No longer restrained by predation, urchins, a voracious herbivore, moved out of their former rock crevice habitats and laid waste to kelp forests already weakened by high ocean temperatur­es. Tragically, Northern California has now lost 95 percent of its once-verdant kelp forests. Where these richly biodiverse marine ecosystems once thrived, little more now remains than a seafloor carpeted with spiky urchins, dubbed “urchin barrens.”

The precipitou­s decline of kelp forests not only dealt a devastatin­g blow to marine biodiversi­ty, but it has also had dire economic consequenc­es for the coastal communitie­s that formerly depended on fish, abalone, and other marine resources the forests generated. Kelp forests, which can be up to 20 times more efficient at sequesteri­ng carbon than land forests, are also a very important ally in the fight against global warming.
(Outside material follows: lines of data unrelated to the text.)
(** Blocking appends a blocked status, when it appends. *)
Lemma blocked_log_of Q before plan rid s o :
  (∀ b o t, Q (blocked_status b o t)) →
  keeps (λ w, log_of Q before (log w)) (blocked_after wal plan rid s o).
Proof using LawfulWal0.
  intros Hq w Hw. unfold blocked_after. rewrite st_bind_eq, (recover_status_log wal log).
  destruct (match wr_status _ with Some _ => _ | None => _ end) as [s' o'].
  rewrite st_bind_eq. unfold st_catch. rewrite st_bind_eq.
  pose proof (append_log_of Q before _ w (Hq (binding s') o' (population_total s')) Hw) as Ha.
  by destruct (append_status wal _ w) as [w1 [r|e]].
Qed.

(** What a composition is proved to keep: [Q] holds of the statuses it writes. *)
Context (Q : TransactionStatus → Prop) (before : list WalRecord).
Context (Q_blocked : ∀ b o t, Q (blocked_status b o t)).
Context (Q_initial : ∀ plan policy tid o s,
  _is_initial_observation (pl_operation plan) o = true → _initial_status plan policy tid o = Ok s → Q s).
Context (Q_persisted : ∀ s o c,
  Q s → action (decide_broker_recovery s o) = A_PERSIST_CHECKPOINT →
  next_checkpoint (decide_broker_recovery s o) = Some c → Q (persisted_status s c o)).

(** Whether committed records are on the disk, [G], is up to the log found. *)
Context (G : Prop).

#[local] Abbreviation good w := (log_of Q before (log w)).

(** The status of a transaction under way: it is the last of the log. *)
Definition under_way (s : TransactionStatus) (v : LogFile) : Prop :=
  log_of Q before v ∧ Q s ∧ ends_in s v ∧ (G → settled s v).

(** It is a status of the plan. *)
Definition of_plan (plan : OfflineBrokerPlan) (s : TransactionStatus) : Prop :=
  operation (binding s) = pl_operation plan
  ∧ py_eq (population_total s) (pl_population_total plan) = true.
However, the situation is complex; while nearly all California coastal systems have been disrupted by warming waters and massive sea star die-offs, not all kelp forests have declined equally. Central California’s kelp ecosystems have fared somewhat better than those in Northern California. A new study led by Joshua Smith, an ecologist at the University of California, Santa Cruz, examines the role robust sea otter population­s — a keystone species and a natural predator for urchins — play in preserving existing kelp forests in the Monterey Bay.

The research project spanned three years, during which intensive underwater surveys produced some very interestin­g data about sea otter behavior. Sea otters have very high metabolism­s that keep them warm in icy waters and which also make them ravenous consumers of shellfish, urchin, and fish — sea otters can eat 25 percent of their body weight in food in a day. At the observed sites, as the urchin population grew, the otter’s diet shifted to become more heavily reliant on urchins. In fact, the otters were eating three times as many urchins as they had been before 2014. As a result, they provided crucial protection from urchins to the remnant kelp forests.
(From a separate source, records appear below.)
(** The block [if (expr.args !== undefined) { ... }]. *)
Lemma encodeArgs_framed (args : option (list Expr)) :
  (forall a, args = Some a -> Forall framed a) ->
  forall wr,
    match args with
    | Some a =>
        if Z.of_nat (length a) <? 3
        then for_of encodeBinary a wr
        else encodeSequence encodeBinary a wr
    | None => Ok wr
    end
    = let* w := match args with
                | Some a =>
                    if Z.of_nat (length a) <? 3
                    then for_of encodeBinary a Wr.new
                    else encodeSequence encodeBinary a Wr.new
                | None => Ok Wr.new
                end in
      Ok (mkWriter (buffer wr ++ buffer w)).
Proof.
  intros IH wr. destruct args as [a|]; [destruct (_ <? 3)|].
  - now apply for_of_framed, IH.
  - apply encodeSequence_frame.
  - cbn. now rewrite app_nil_r, Writer_eta.
Qed.

Lemma encodeBinary_framed (e : Expr) : framed e.
Proof.
  induction e as [int|str|hex|items IH|name args annots IH] using Expr_nested_ind;
    intros wr; cbn [encodeBinary].
  - destruct (BigInt int) as [val|]; cbn [bind]; [|reflexivity].
    rewrite encodeInt_frame, (encodeInt_frame _ _ (Wr.writeUint8 _ Wr.new)).
    now wr_norm.
  - cbn [bind]. now wr_norm.
  - cbn [bind]. now wr_norm.
  - apply encodeSequence_frame.
  - destruct (primTag name) as [|idx|]; [reflexivity|..].
    all: rewrite (encodeArgs_framed args IH (Wr.writeUint8 _ (Wr.writeUint8 _ wr)));
      rewrite (encodeArgs_framed args IH (Wr.writeUint8 _ (Wr.writeUint8 _ Wr.new)));
      match goal with
      | |- context [bind ?m _] => destruct m as [w|]; cbn [bind]; [|reflexivity]
      end;
      rewrite encodeAnnots_frame, (encodeAnnots_frame _ (mkWriter (_ ++ buffer w)));
      now wr_norm.
Qed.

Lemma encodeBinary_emit (e : Expr) (wr : Writer) :
  encodeBinary e wr
  = let* bs := emitBinary e in Ok (mkWriter (buffer wr ++ bs)).
Proof.
  unfold emitBinary. rewrite encodeBinary_framed.
  now destruct (encodeBinary e Wr.new).
Qed.

Lemma for_of_emit (l : list Expr) (wr : Writer) :
  for_of encodeBinary l wr
  = let* bs := emitList l in Ok (mkWriter (buffer wr ++ bs)).
Proof.
  revert wr. induction l as [|x l IH]; intros wr; cbn [for_of emitList].
  - cbn. now rewrite app_nil_r, Writer_eta.
  - rewrite encodeBinary_emit. destruct (emitBinary x) as [b|]; cbn [bind]; [|reflexivity].
    rewrite IH. destruct (emitList l) as [bs|]; cbn [bind buffer]; [|reflexivity].
    now rewrite app_assoc.
Qed.

(** ** Every write appends byte values *)

Lemma push_bytes (x : Z) (wr : Writer) :
  bytes (buffer wr) -> bytes (buffer (Wr.push (Z.land x 255) wr)).
Proof.
  intros H. unfold Wr.push. cbn [buffer]. apply Forall_app. split; [assumption|].
  constructor; [apply land_255_byte|constructor].
Qed.

Lemma writeUint8_bytes (val : number) (wr : Writer) :
  bytes (buffer wr) -> bytes (buffer (Wr.writeUint8 val wr)).
Proof. intros H. unfold Wr.writeUint8. now apply push_bytes. Qed.

Lemma writeUint16_bytes (val : number) (wr : Writer) :
  bytes (buffer wr) -> bytes (buffer (Wr.writeUint16 val wr)).
Proof. intros H. unfold Wr.writeUint16. now do 2 apply push_bytes. Qed.

Lemma writeUint32_bytes (val : number) (wr : Writer) :
  bytes (buffer wr) -> bytes (buffer (Wr.writeUint32 val wr)).
Proof. intros H. unfold Wr.writeUint32. now do 4 apply push_bytes. Qed.

Lemma writeBytes_keeps_bytes (val : list number) (wr : Writer) :
  bytes (buffer wr) -> bytes (buffer (Wr.writeBytes val wr)).
Proof.
  intros H. unfold Wr.writeBytes. cbn [buffer]. apply Forall_app.
  split; [assumption|apply writeBytes_bytes].
Qed.

Lemma encodeInt_bytes (val : N) (sign : bool) (wr : Writer) :
  bytes (buffer wr) -> bytes (buffer (encodeInt 0 val sign wr)).
Proof.
  intros H. destruct (encodeInt_varint val sign wr) as (r & -> & Hr).
  apply Forall_app. split; [assumption|].
  constructor; [apply firstByte_byte|eapply varintTail_bytes, Hr].
Qed.

Lemma encodeAnnots_bytes (annots : option (list jsstring)) (wr : Writer) :
  bytes (buffer wr) -> bytes (buffer (encodeAnnots annots wr)).
Proof.
  intros H. unfold encodeAnnots. destruct annots as [a|]; [destruct (negb _)|]; try assumption.
  now apply writeBytes_keeps_bytes, writeUint32_bytes.
Qed.

Lemma encodeSequence_bytes (enc : Expr -> Writer -> result Writer)
    (items : list Expr) (wr wr' : Writer) :
  bytes (buffer wr) -> encodeSequence enc items wr = Ok wr' -> bytes (buffer wr').
Proof.
  intros H. unfold encodeSequence.
  destruct (for_of enc items Wr.new) as [w|]; cbn [bind]; [|discriminate].
  intros [= <-]. now apply writeBytes_keeps_bytes, writeUint32_bytes, writeUint8_bytes.
Qed.

Lemma for_of_bytes (l : list Expr) :
  Forall keeps_bytes l ->
  forall wr wr',
    bytes (buffer wr) -> for_of encodeBinary l wr = Ok wr' -> bytes (buffer wr').
Proof.
  induction 1 as [|x l Hx _ IH]; intros wr wr' Hwr; cbn [for_of].
  - now intros [= <-].
  - destruct (encodeBinary x wr) as [w|] eqn:E; cbn [bind]; [|discriminate].
    apply IH. eapply Hx; eassumption.
Qed.

Lemma encodeArgs_bytes (args : option (list Expr)) :
  (forall a, args = Some a -> Forall keeps_bytes a) ->
  forall wr wr',
    bytes (buffer wr) ->
    match args with
    | Some a =>
        if Z.of_nat (length a) <? 3
        then for_of encodeBinary a wr
        else encodeSequence encodeBinary a wr
    | None => Ok wr
    end = Ok wr' ->
    bytes (buffer wr').
Proof.
  intros IH wr wr' Hwr. destruct args as [a|]; [destruct (_ <? 3)|].
  - apply (for_of_bytes a (IH a eq_refl)), Hwr.
  - now apply encodeSequence_bytes.
  - now intros [= <-].
Qed.

Lemma encodeBinary_bytes (e : Expr) : keeps_bytes e.
Proof.
  induction e as [int|str|hex|items IH|name args annots IH] using Expr_nested_ind;
    intros wr wr' Hwr; cbn [encodeBinary].
  - destruct (BigInt int) as [val|]; cbn [bind]; [|discriminate].
    intros [= <-]. now apply encodeInt_bytes, writeUint8_bytes.
  - intros [= <-]. now apply writeBytes_keeps_bytes, writeUint32_bytes, writeUint8_bytes.
  - intros [= <-]. now apply writeBytes_keeps_bytes, writeUint32_bytes, writeUint8_bytes.
  - now apply encodeSequence_bytes.
  - destruct (primTag name) as [|idx|]; [discriminate|..].
    all: match goal with
         | |- bind ?m _ = _ -> _ => destruct m as [w|] eqn:E; cbn [bind]; [|discriminate]
         end;
      apply (encodeArgs_bytes args IH) in E; [|now do 2 apply writeUint8_bytes];
      intros [= <-]; now apply encodeAnnots_bytes.
Qed.

Lemma emitBinary_bytes (e : Expr) (bs : list Z) : emitBinary e = Ok bs -> bytes bs.
Proof.
  unfold emitBinary. destruct (encodeBinary e Wr.new) as [w|] eqn:E; cbn [bind]; [|discriminate].
  intros [= <-]. eapply encodeBinary_bytes; [|exact E]. constructor.
Qed.

Lemma emitList_bytes (l : list Expr) (bs : list Z) : emitList l = Ok bs -> bytes bs.
Proof.
  revert bs. induction l as [|x l IH]; intros bs; cbn [emitList].
  - intros [= <-]. constructor.
  - destruct (emitBinary x) as [b|] eqn:Ex; cbn [bind]; [|discriminate].
    destruct (emitList l) as [bs'|]; cbn [bind]; [|discriminate].
    intros [= <-]. apply Forall_app. split; [now apply (emitBinary_bytes x)|now apply IH].
Qed.

(** ** The primitive table *)

Lemma fold_assign_lookup (l : list (jsstring * Z)) :
  NoDup l.*1 ->
  forall (m : gmap jsstring Z) (name : jsstring),
    fold_left assign l m !! name
    = match (list_to_map l : gmap jsstring Z) !! name with
      | Some x => Some x
      | None => m !! name
      end.
Proof.
  induction l as [|[k v] l IH]; intros Hnd m name; cbn [fold_left].
  - now rewrite list_to_map_nil, lookup_empty.
  - rewrite fmap_cons in Hnd. cbn [fst] in Hnd. apply NoDup_cons in Hnd as [Hk Hnd].
    rewrite IH by assumption. unfold assign. rewrite list_to_map_cons. cbn [fst snd].
    destruct (decide (k = name)) as [<-|Hne].
    + rewrite (not_elem_of_list_to_map_1 l k Hk).
      now rewrite !lookup_insert_eq.
    + now rewrite !lookup_insert_ne by assumption.
Qed.

Lemma primitives_NoDup : NoDup primitives.
Proof. apply (bool_decide_unpack _). vm_compute. exact I. Qed.

Lemma primitives_length : length primitives = 141%nat.
Proof. reflexivity. Qed.

(** [primTags] maps each name of the table to its position, and has no
    other key. *)
Lemma primTags_spec (name : jsstring) (idx : Z) :
  primTags !! name = Some idx
  <-> exists i : nat, primitives !! i = Some name /\ idx = Z.of_nat i.
Proof.
  unfold primTags.
  set (pairs := imap (fun i v => (v, Z.of_nat i)) primitives).
  assert (Hfst : pairs.*1 = primitives).
  { subst pairs. rewrite fmap_imap. apply list_eq. intros i.
    rewrite list_lookup_imap. now destruct (primitives !! i). }
  assert (Hnd : NoDup pairs.*1) by (rewrite Hfst; apply primitives_NoDup).
  rewrite fold_assign_lookup, lookup_empty by assumption.
  transitivity ((list_to_map pairs : gmap jsstring Z) !! name = Some idx).
  { now destruct (list_to_map pairs !! name). }
  rewrite <- elem_of_list_to_map by assumption.
  subst pairs. rewrite elem_of_lookup_imap. split.
  - intros (i & v & [= -> ->] & Hi). eauto.
  - intros (i & Hi & ->). eauto.
Qed.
The fact that otters were able to contribute to the health of the patchwork of surviving kelp forests by keeping urchin population­s in check provides Smith with hope for the forests’ continued survival. “The important thing is that the urchins and the patches of barrens are ultimately reduced,” he says. “The sea otters have maintained patches of kelp forest that can then help replenish the barren areas to enhance the recovery of forests.”